Parece que durante los próximos meses vamos a tener debate constitucional. Por una parte, se pretende acometer el tramo final de las negociaciones que habrán de servir para que nazca la nueva Constitución europea. Por otro lado, se anuncia la apertura de un proceso de reforma -aunque limitado- de la Constitución española. Finalmente, la propuesta del Gobierno vasco de nuevo Estatuto, más conocida como plan Ibarretxe, plantea también, en el fondo, el inicio de un proceso constituyente. En todos los casos, los temas más complicados de negociar, los asuntos más espinosos, tienen que ver con aspectos territoriales, nacionales, o identitarios.

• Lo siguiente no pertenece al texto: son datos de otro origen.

(** * danos-bootstrap: build-order resolution and the sequential build executor

    A shallow embedding of the two variants of the program kept in the
    repository, [src/main.go] (module [MainGo]) and [src/unnamed/part_000]
    (module [Part000]), and the properties of the dependency graph, the
    build order and the executor that are proved about them.

    Layout: the definitions come first (packaging metadata, the graph
    library, the process state and its monad, the code shared by the two
    variants, then each variant), the lemmas and theorems follow. *)

From Stdlib Require Import Ascii.
From stdpp Require Import base gmap sets list strings sorting relations pretty.

Open Scope string_scope.
Open Scope list_scope.
Open Scope nat_scope.

Set Warnings "-register-all,-clear-no-such-hyp".

(** ** Packaging metadata

    The structures of [pault.ag/go/debian] that the program reads: a
    control file holds a source paragraph with its build-time dependency
    and the binary paragraphs; a dependency is a list of relations, each an
    alternation of possibilities. *)

Module control.

Record Possibility := mkPossibility { Name : string }.

Record Relation := mkRelation { Possibilities : list Possibility }.

Record Dependency := mkDependency { Relations : list Relation }.

(** [Dependency.GetAllPossibilities]: the possibilities of every relation,
    in order. *)
Definition GetAllPossibilities (dep : Dependency) : list Possibility :=
  mjoin (Possibilities <$> Relations dep).

Record SourceParagraph := mkSource { BuildDepends : Dependency }.

Record BinaryParagraph := mkBinary {
  Package : string;
  Values : gmap string string
}.

Record Control := mkControl {
  Source : SourceParagraph;
  Binaries : list BinaryParagraph
}.

End control.

(** ** The graph library

    [github.com/danos/utils/tsort] is imported by both variants and is not
    part of the sources. *)

Module tsort.

(** Modelled from the spec: the graph type of the tsort package, which is
    missing from the sources. Vertices are unit names and are added at most
    once, edges are directed pairs whose multiplicity is irrelevant, and an
    edge makes both its ends vertices of the graph (the resolver has to
    place every edge's target in the order). *)
Record Graph := mkGraph {
  vertices : gset string;
  edges : gset (string * string)
}.

(** Modelled from the spec: [tsort.New], the empty graph. *)
Definition New : Graph := mkGraph ∅ ∅.

(** Modelled from the spec: [Graph.AddVertex]; adding a vertex twice changes
    nothing. *)
Definition AddVertex (name : string) (g : Graph) : Graph :=
  mkGraph ({[name]} ∪ vertices g) (edges g).
(* ===== verification/Prelude.v ===== *)
(** * A verification development for MOCO

    MOCO is a Kubernetes operator for MySQL clusters with one primary and
    semi-synchronous replicas.  This library models its core logic, function by
    function, and proves what makes it correct.  Source paths are relative to
    [src/].

    ** The program

    The MySQLCluster controller (controllers/) turns a MySQLCluster resource
    into a StatefulSet, Services, ConfigMaps, Secrets and jobs, and tells the
    cluster manager (clustering/) to watch the cluster.  The manager keeps one
    goroutine per cluster; each round gathers the status of all instances,
    decides the state of the cluster, publishes it, and configures, clones,
    switches over or fails over through the operators of pkg/dbop.  The Pod
    watcher wakes that goroutine when a Pod goes away.  Admission webhooks
    (api/v1beta2/) guard the resources; one of them and the partition controller
    together roll changes out Pod by Pod.  The command moco-backup (backup/,
    pkg/bkop/, pkg/bucket/) takes dumps and binary logs to a bucket and restores
    from them, as jobs the controller creates.  The kubectl plugin stops and starts
    parts of all this by annotations and asks for switchovers.

    ** How the program is modelled

    - A Go function with effects is a [prog S A] (Prog.v): a tree of calls of a
      signature, branching on the responses.  Responses are arbitrary, so a
      theorem about [exec p t a] ("[p] can make the calls of the trace [t] and
      end with [a]") holds whatever the API server, mysqld, moco-agent, the
      clock and the tools answer, and whenever they fail.  [wp] is its program
      logic, with a protocol that every call has to respect; [runs_in] runs a
      program in a world with a state, and [wpw] (Worlds.v) reasons about the state
      it leaves behind; [run] evaluates one against a handler.
    - [extres] and [outcome] are results with an error, the latter also with a
      run-time panic: index out of range, nil dereference, write to a nil map.
      Pure functions that may panic return an [option].
    - int32 and int64 arithmetic wraps where the code computes in these widths
      ([wrap32], [wrap64] of GoLib.v); times are nanoseconds (Time.v); resource
      quantities are thousandths; strings are [String.string].
    - Structs are records with the source's field names, fields of k8s.io types
      that are only passed on are one JSON text ([.._Rest]); maps are [gmap].
      Go's map iteration order is a parameter ([MapRange] of Mycnf.v) where it
      can be observed.
    - Code of other modules is a class or a section variable with the laws its
      documentation gives, and an executable instance for the witnesses:
      [ConflictRetry] (retry.RetryOnConflict), [ApiMachinery] and [Finalizers]
      (meta.SetStatusCondition, controllerutil), [SpecEquality], [PodUtils],
      [OwnerUtils], [KubeLibs] (apply configurations, selectors, quantities,
      templates), [SortByAge], [CommandLine] (cobra), the cron parser, the JSON
      decoder and the parsers of certificates.  The SDKs of object storage are
      calls, whose meaning is the world [services] of BucketSpec.v.  [Reconciler] is
      the controller's own configuration.  GTID sets are texts whose meaning is a
      parameter of Gtid.v and FailoverSpec.v and the class [GtidSets] of Servers.v.
    - What a round achieves depends on what the systems it calls do.  The theorems
      of HealSpec.v, HandoverSpec.v and TakeoverSpec.v are about any world that
      [refines] [cluster_world] (ClusterWorld.v): the API server stores what it is given,
      instances that are [up] execute the statements of pkg/dbop as the manual of
      MySQL says (Servers.v: [statement], [sql_world]) and the others answer errors,
      moco-agent clones from a server that serves the request; between any two calls
      the servers go on executing and replicating ([evolve]): clients write on the
      primary only, replicas receive its transactions in one order, nothing arrives
      when a replica does not receive, and nothing is executed on an idle server.
      How servers are configured when the round begins is open.

    ** The files

    Shared: Prelude (this file: notations, errors, lemmas and tactics), Prog,
    Worlds (retries, and programs in a world), GoLib (strings, strconv, sort),
    Time (package time), Constants (pkg/constants), K8s (helpers of Kubernetes
    libraries), Samples and ControllerSamples (concrete data for the witnesses).

    Data: Api (api/v1beta2/mysqlcluster_types.go, job_types.go,
    backuppolicy_types.go), StatefulSets (the StatefulSet and
    api/v1beta2/statefulset_webhhok.go), Event (pkg/event), Password
    (pkg/password), Dbop and Gtid (pkg/dbop), Cluster (the [StatusSet] and the
    calls of clustering/).

    Clustering: Status and StatusSpec ([DecideState] of clustering/status.go),
    Gather and GatherSpec ([GatherStatus]), Operations (clustering/operations.go)
    with OpsSpec, FailoverSpec, SwitchoverSpec and ConfigureSpec, Process and
    ProcessSpec (clustering/process.go); what rounds do to a cluster of servers:
    Servers (the methods of pkg/dbop as changes of replicating servers),
    ClusterWorld, GatherWorld ([GatherStatus] shows the servers as they are),
    ConfigureWorld ([configure] establishes the configuration), HealSpec,
    HandoverSpec and TakeoverSpec (whole rounds: configuration, switchover,
    failover); Manager (clustering/manager.go and the
    loop [Start]), PodWatcher and PodWatcherSpec (controllers/pod_watcher.go), Cert
    and CertSpec (pkg/cert, clustering/agent.go and the resolver of
    cmd/moco-controller), Metrics and MetricsSpec (pkg/metrics).

    Admission: Webhook and WebhookSpec (api/v1beta2/mysqlcluster_webhook.go,
    backuppolicy_webhook.go and the validation in mysqlcluster_types.go).

    The MySQLCluster controller (controllers/mysqlcluster_controller.go,
    mysql_container.go, certificate.go, pvc.go): Controller (calls and [apply]),
    Secrets, Mycnf and MycnfSpec (pkg/mycnf), ConfigMaps and ConfigMapsSpec,
    Services and ServicesSpec, Containers, StatefulSetStep and StatefulSetSpec,
    Jobs and JobsSpec, Pvc and PvcSpec, Reconcile and ReconcileSpec (the whole
    reconciliation), LostUpdates (steps composed over two reconciliations), Watches
    and WatchesSpec (the event handlers, indexes and predicates of SetupWithManager,
    those of the other controllers too).

    Rollouts: Partition and PartitionSpec (controllers/partition_controller.go),
    Rollout (the controller, the webhook and Kubernetes from start to end).

    Backup: Keys (backup/key.go), Bkop (pkg/bkop), Backup, BackupSpec and
    TidySpec (backup/backup.go), Restore and RestoreSpec (backup/restore.go and
    cmd/moco-backup/cmd/restore.go), Bucket and BucketSpec (pkg/bucket), BackupCmd
    and BackupCmdSpec (the rest of cmd/moco-backup).

    Commands: Main (cmd/moco-controller), Kubectl and KubectlSpec (the plugin,
    cmd/kubectl-moco).

    Each definition that translates code carries a comment with its file and
    symbol; a method [T.M] keeps the name [M], prefixed when two types share it.

    ** What the theorems show

    - No acknowledged transaction is lost: failovers ([failover_keeps_acknowledged],
      [failover_follows_protocol]), switchovers ([switchover_follows_protocol])
      and configuration ([configure_follows_protocol]) respect protocols whatever
      the instances answer.
    - Clusters heal themselves: a round repairs the configuration of the servers,
      whatever it was, and the next one finds the cluster Healthy or Degraded
      ([round_heals]); a primary that is to step down is replaced by a replica that
      has everything, which then serves ([demoted_primary_replaced]), and so is one
      that is gone, by a replica that has all that any of them received
      ([failed_primary_replaced]).
    - The documented states are the decided ones: [decide_state_refines_documentation],
      [decide_state_candidate], [gather_status_correct], [update_status_publishes],
      [operate_by_state], and rounds do not panic ([round_does_not_panic]).
    - The manager is a correct table of goroutines: [one_live_process_per_cluster],
      [update_is_not_lost], [stop_all_is_final]; the watcher drives it
      ([leaving_pod_wakes_cluster]).
    - Reconciliations respect their order and record their outcome:
      [reconcile_follows_protocol], [failure_is_recorded], [update_status_records];
      each step has its own protocol ([statefulset_step_protocol],
      [pvc_writes_follow_protocol], [cleanup_keeps_newest],
      [pdb_protects_majority]) and result ([pvc_run_settles_claims],
      [pod_containers_distinct], [service_reaches_mysql],
      [restore_job_command_line]); what a reconciliation read is watched
      ([reads_are_watched], [applied_sets_are_watched]); my.cnf agrees with a reference and reads back
      ([generate_matches_reference], [forced_options_win], [generate_read_back]).
    - Admission is exact and keeps invariants: [validate_create_spec],
      [validate_update_spec], [admitted_invariant], [default_spec].
    - Rollouts are safe, not abandoned, and end: [partition_lowered_safely],
      [webhook_restarts_rollout], [rollout_is_not_abandoned], [rollout_completes].
    - Backups are recorded truthfully and found again: [backup_recorded_truthfully],
      [choose_pod_correct], [find_nearest_dump_correct],
      [restore_follows_protocol], [backup_cleans_up], [restore_cleans_up]; every
      kind of storage keeps the contract of a bucket ([clients_refine_bucket]) in
      parts it accepts ([part_size_admissible]), and a job uses the bucket of its
      policy ([backup_job_command_line]).
    - The commands of the plugin have the effect they name, through the controller,
      the Pod watcher and the cluster manager: [commands_take_effect],
      [switchover_command_switches], [credential_command_prints],
      [mysql_command_file].
    - Connections to moco-agent are made with the certificates of one reload
      ([reloader_stays_coherent], [check_loads_files]) and for a name that the
      certificate of the cluster has ([agent_name_is_certified]).
    - The controller starts only complete and stops its parts in order
      ([startup_complete]); its metrics do not panic ([metrics_never_panic]) and
      exist while a cluster is maintained ([live_cluster_has_series]).
    - Theorems about what goes wrong state it as behaviour of the code:
      [offline_round_panics], [restore_gives_up_silently],
      [orphan_binlog_is_mispaired], [panic_recorded_as_success],
      [resize_lost_while_updating], [slow_log_update_lost],
      [backup_role_not_repaired], [unreserved_volume_clashes],
      [slow_log_cleanup_hits_neighbours], [resize_panics_without_class],
      [ambiguous_keys_not_reproducible], [rollout_stalls_with_eleven],
      [clone_reported_as_missing_binlogs], [azure_blocks_bound], [torn_reload], [restarted_cluster_loses_series],
      [counters_outlive_cluster].

    ** Bounds

    Loops over data recurse on the data.  Loops that poll take the number of
    attempts left as a [nat]; the numbers are those of the code, and running out
    of attempts does what the code does then: the queries of a status (two
    retries), a restarted instance (60), the Pod and the instance to restore (600
    each, after which the code goes on), the attempts of a restoration (three),
    the poll for a deleted StatefulSet (5 s in steps of 500 ms, ten).  So every
    program of the model ends; [rollout_completes] is about repeated rounds.

    ** Not modelled

    Code without logic of its own: the requests to moco-agent, the SDKs of object
    storage, the MySQL driver and the registry of metrics, which are calls;
    generated code; the registration of schemes, controllers and webhooks; the
    helpers of the tests; logging. *)

From stdpp Require Export base tactics option list gmap strings sorting.
From Stdlib Require Export ZArith Lia.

En lo que se refiere a la Constitución europea no parecen haber surgido problemas a la hora de definir el marco fundamental de libertades y derechos individuales que debe presidir la convivencia de los millones de personas que habitamos el llamado -nunca he entendido muy bien porqué- viejo continente. Sin embargo, saltan chispas en cuanto se entra a negociar el poder que cada territorio, cada Estado, va a tener en el entramado político-jurídico derivado de la nueva Constitución. A nadie le preocupa la manera en que van a protegerse de modo efectivo los derechos de las personas. No vamos a contar con una seguridad social europea que garantice un mínimo grado de equidad. Tampoco habrá mecanismos que nos obliguen a una utilización racional de los recursos que garantice los derechos de las futuras generaciones. Eso sí, los gobernantes se afanan en convencernos de que lograrán mayor capacidad de decisión para su país. Se trata de lograr, al parecer, que la nueva Constitución europea no ponga en riesgo nuestros "intereses colectivos". Francia por su parte se niega a que el euskera, el catalán, o el bretón, puedan ser consideradas lenguas oficiales, no sea que ello ponga en peligro la sacrosanta identidad nacional francesa. Algunos como Blair están dispuestos incluso a convocar un referéndum, de resultados imprevisibles, tras lustros de campañas nacionalistas y antieuropeas en Gran Bretaña.

No parece que las cosas vayan a ir mucho mejor en lo que a la reforma de la Constitución española se refiere. También en este caso las cuestiones territoriales e identitarias parecen destinadas a ocupar casi toda la atención de los debates. Algunos parecen empeñados en identificar Constitución con unidad indisoluble de la patria, convirtiéndola así en trinchera defensiva frente a otras ideas sobre la organización territorial, en vez de asociarla principalmente con derechos y libertades individuales. Todo ello no deja de ser curioso en un contexto en el que se insiste -no sin razón- en que la defensa de los derechos y libertades de las personas deben prevalecer sobre otras consideraciones basadas en hechos o fenómenos colectivos.

En cuanto al plan Ibarretxe, nos encontramos también ante una propuesta basada en un proyecto identitario que pretende justificarse en base a derechos colectivos de carácter histórico, y hasta inmemorial. Por si ello fuera poco, en los últimos tiempos, diversos dirigentes nacionalistas han despreciado en público cualquier propuesta de reforma basada únicamente en el aumento de las competencias propias, es decir, de la capacidad de decisión del País Vasco. Ya no se trata, al parecer, de debatir qué marco jurídico o competencial resulta más idóneo para defender el bienestar, la singularidad cultural, los derechos, las libertades, o las oportunidades de la ciudadanía vasca. Como en los casos más arriba mencionados, lo que debería ser un instrumento, ha derivado en un fin en sí mismo.

Mucho se está hablando últimamente de la "lealtad constitucional" como actitud política imprescindible para acometer determinadas reformas. Sin embargo, no parece sencillo avanzar hacia el logro de dicha lealtad cuando, en ausencia de mejores ideas, o ante el desconcierto generado por los vertiginosos cambios del mundo actual, el patriotismo acaba convirtiéndose en programa.